So from time to time you may notice I mention my ex Jax quite a bit. That’s partially because he’s my neighbor one apartment down (where he moved when he split up with me), also partially because I’m still in love with him, also partially because he’s a huge part of my life. BUT I want you to know I think about a lot of things and Jax is only a sliver of that time…okay – maybe a large chunk but… He’s been incredibly supportive of me through this entire illness and now that I’m in the mental health program he’s invested a large amount of time making sure I’m good. Luckily though I do have other people in my life….but not very many any more (okay – in LA maybe 3 total). Almost all my former acquaintances ran off when it became obvious I wasn’t going to get better right away.
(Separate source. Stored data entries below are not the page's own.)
(** * kyc_simplifier: the rule engine and the JSON adapter

    A shallow embedding of [simplifier.py] (class [EmailSimplifier]) and of
    [json_convert.py] (class [JsonSimplifier]), with the properties of the
    specification proved or refuted over it.

    Conventions of the embedding.
    - A Python [str] is a [list ascii]: the code points 0..255, classified
      the way CPython classifies them ([str.isspace], the [\s], [\w] and
      [\b] of a [str] pattern, case folding under [re.IGNORECASE]).
    - [re] is the module of CPython 3.7 and later (an empty match is
      replaced wherever it occurs; an unknown escape in a replacement is
      an error).  For the name in [\g<name>] the model follows CPython
      3.12 and later; see [parse_template].
    - A function that can raise returns a [result].
    - The four regular expressions of the source are values of [regex], a
      list of atoms matched left to right; [re_sub] and [re_split] are the
      scanning loops of [re.sub] and [re.split]. *)

From Stdlib Require Import List Ascii String Arith Bool Lia ZArith.
Import ListNotations.
Local Open Scope char_scope.
Local Open Scope list_scope.
Local Open Scope nat_scope.

(** ** Strings *)

Definition str : Type := list ascii.

(** [chars "abc"] is the Python literal ["abc"]. *)
Definition chars (lit : string) : str := list_ascii_of_string lit.
Arguments chars lit%_string.

Definition code (c : ascii) : nat := nat_of_ascii c.

Definition between (lo hi n : nat) : bool := (lo <=? n) && (n <=? hi).
Lemma sortByCount_head mgr l :
  l <> [] ->
  exists pre m post,
    head (sortByCount mgr l) = Some m
    /\ l = pre ++ m :: post
    /\ (forall x, x ∈ pre -> (count mgr m < count mgr x)%nat)
    /\ (forall x, x ∈ post -> (count mgr m <= count mgr x)%nat).
Proof.
  unfold sortByCount. induction l as [| a l IH]; intros Hne; [done |].
  destruct l as [| b l].
  - exists [], a, []. simpl. repeat split; intros x Hx; by apply elem_of_nil in Hx.
  - destruct (IH ltac:(done)) as (pre & m & post & Hh & Hl & Hpre & Hpost).
    change (foldr (insertByCount mgr) [] (a :: b :: l))
      with (insertByCount mgr a (foldr (insertByCount mgr) [] (b :: l))).
    destruct (foldr (insertByCount mgr) [] (b :: l)) as [| m' rest] eqn:Es;
      [discriminate |].
    injection Hh as ->. simpl.
    destruct (count mgr a <=? count mgr m)%nat eqn:E.
    + apply Nat.leb_le in E. exists [], a, (b :: l). simpl.
      repeat split; [by intros x Hx; apply elem_of_nil in Hx |].
      intros x Hx. rewrite Hl in Hx.
      apply elem_of_app in Hx as [Hx | Hx].
      * specialize (Hpre x Hx). lia.
      * apply elem_of_cons in Hx as [-> | Hx]; [exact E |].
        specialize (Hpost x Hx). lia.
    + apply Nat.leb_gt in E. exists (a :: pre), m, post. simpl.
      rewrite Hl. repeat split; [| exact Hpost].
      intros x Hx. apply elem_of_cons in Hx as [-> | Hx]; [exact E | by apply Hpre].
Qed.

(** The least-used strategy selects a candidate with the smallest usage
    count, and among those the first in configured order; the selection
    changes nothing in the manager. *)
Theorem least_used_selects_first_minimum mgr rnd :
  strategy mgr = least_used ->
  models mgr <> [] ->
  exists pre m post,
    selectByStrategy mgr rnd = (Some m, mgr)
    /\ models mgr = pre ++ m :: post
    /\ (forall x, x ∈ pre -> (count mgr m < count mgr x)%nat)
    /\ (forall x, x ∈ post -> (count mgr m <= count mgr x)%nat).
Proof.
  intros Hlu Hne. unfold selectByStrategy. rewrite Hlu.
  destruct (sortByCount_head mgr (models mgr) Hne)
    as (pre & m & post & Hh & Hl & Hpre & Hpost).
  exists pre, m, post. rewrite <- head_lookup, Hh. done.
Qed.

Lemma least_used_selects_first_minimum_witness :
  exists pre m post,
    selectByStrategy (addUsage (sampleManager least_used) "model-a") 0
    = (Some m, addUsage (sampleManager least_used) "model-a")
    /\ [modelA; modelB; modelC] = pre ++ m :: post
    /\ (forall x, x ∈ pre ->
          (count (addUsage (sampleManager least_used) "model-a") m
           < count (addUsage (sampleManager least_used) "model-a") x)%nat)
    /\ (forall x, x ∈ post ->
          (count (addUsage (sampleManager least_used) "model-a") m
           <= count (addUsage (sampleManager least_used) "model-a") x)%nat).
Proof.
  apply (least_used_selects_first_minimum
           (addUsage (sampleManager least_used) "model-a") 0);
    [reflexivity | discriminate].
Defined.

(** ** What [getNextModel] returns *)

Lemma selectByStrategy_elem mgr rnd m :
  (selectByStrategy mgr rnd).1 = Some m -> m ∈ models mgr.
Proof.
  unfold selectByStrategy. destruct (strategy mgr); simpl; intros H.
  - by eapply list_elem_of_lookup_2.
  - destruct (_ <? 0); [discriminate |]. by eapply list_elem_of_lookup_2.
  - rewrite <- (sortByCount_Permutation mgr (models mgr)).
    by eapply list_elem_of_lookup_2.
Qed.
Definition iam_connector : Connector :=
  set_saas_authorization (VDict [("credential_id", VStr "c")])
    (connector plain_list (VDict [])).

Definition with_saas (v : value) : Connector :=
  set_saas_authorization v (connector plain_list (VDict [])).

Definition with_oomnitza (v : value) : Connector :=
  set_oomnitza_authorization v (connector plain_list (VDict [])).

(** A decoder for the one JSON text the examples use. *)
Definition decode (s : string) : Res value :=
  if String.eqb s "{}" then Ok (VDict [])
  else Raise (Exn ExternalError (VStr "Expecting value")).

(** The consumer that only takes the entities. *)
Definition taking : value → M World value := fun entity => ret entity.

Definition plain_controls : controls :=
  Build_controls (VDict []) VNone VNone (VStr "list_response").

(** One record, then a response that carries the shim's error marker. *)
Definition shim_after_one (n : nat) : value :=
  match n with
  | 0 => VList [VInt 1]
  | _ => VDict [("shim_error_message", VStr "upstream is down")]
  end.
There’s a saying that I even heard yesterday that people give to a mental health patient meaning the best ,”you have a mental illness…and you may feel all alone, but if you had a physical illness people would be there for you so there’s no reason not to expect the same”. It infuriates me because it isn’t even true. Most everyone disappears. It’s so mentally painful.
Right now I need friends so badly. It’s…Friday night and I’m alone again but I tried so hard to make plans. Essentially, for the past 6 years I NEVER had energy to do anything – but now that my diseases are being properly managed I finally have that ability. Plus I’m off of the cane for right now (from severe RA) so I don’t look totally handicapped (er…uh.. physically challenged) anymore. I’ve tried making plans but it seems I am low priority with people these days. If they start with Saturday night plans it quickly gets they quickly change it to Sunday lunch. In fact, I have so many Sunday lunch invites I am overwhelmed – – and not a one will budge by spending Friday, Saturday, Tuesday, or even Wednesday. I just want friends again who aren’t afraid they’ll catch what I”ve got. The downside of plans is that I never now when I ned to cancel if my Lupus or RA or other stuff is flaring. I dread canceling but it happens about 70% of the time.
(Right after writing this Jax txted me and came over. We sat out back and told stories and laughed until midnight. On his way out I had picked up me cat and we both snuggled the cat simultaneously. I could feel the sexual energy between us (not sure if i imagined it). After he left I had a gush of emotions and felt cozy and warm. Despite my meds side effects, my sex drive shot up past 88mph. For the first time in ages I could imagine us back together n’ making out. I can still picture it.
Tomorrow AM we’re going to one of those fake skydiving/windtunnels for an adventure. Jax’s invited some work folks which he’s kept me away from since our split. I know I need different friends of my own – and to not always rely on Jax but am sincerely happy to spend time with him. I need to remember to touch his arm a bit or his back or neck, etc. You know, remind him how sexy things with us can be. Anyhow, I did meet up with 2 acquaintances this weekend so far, but I’ll have to try to make more friends a different day.
Im trying so hard to put my life back together.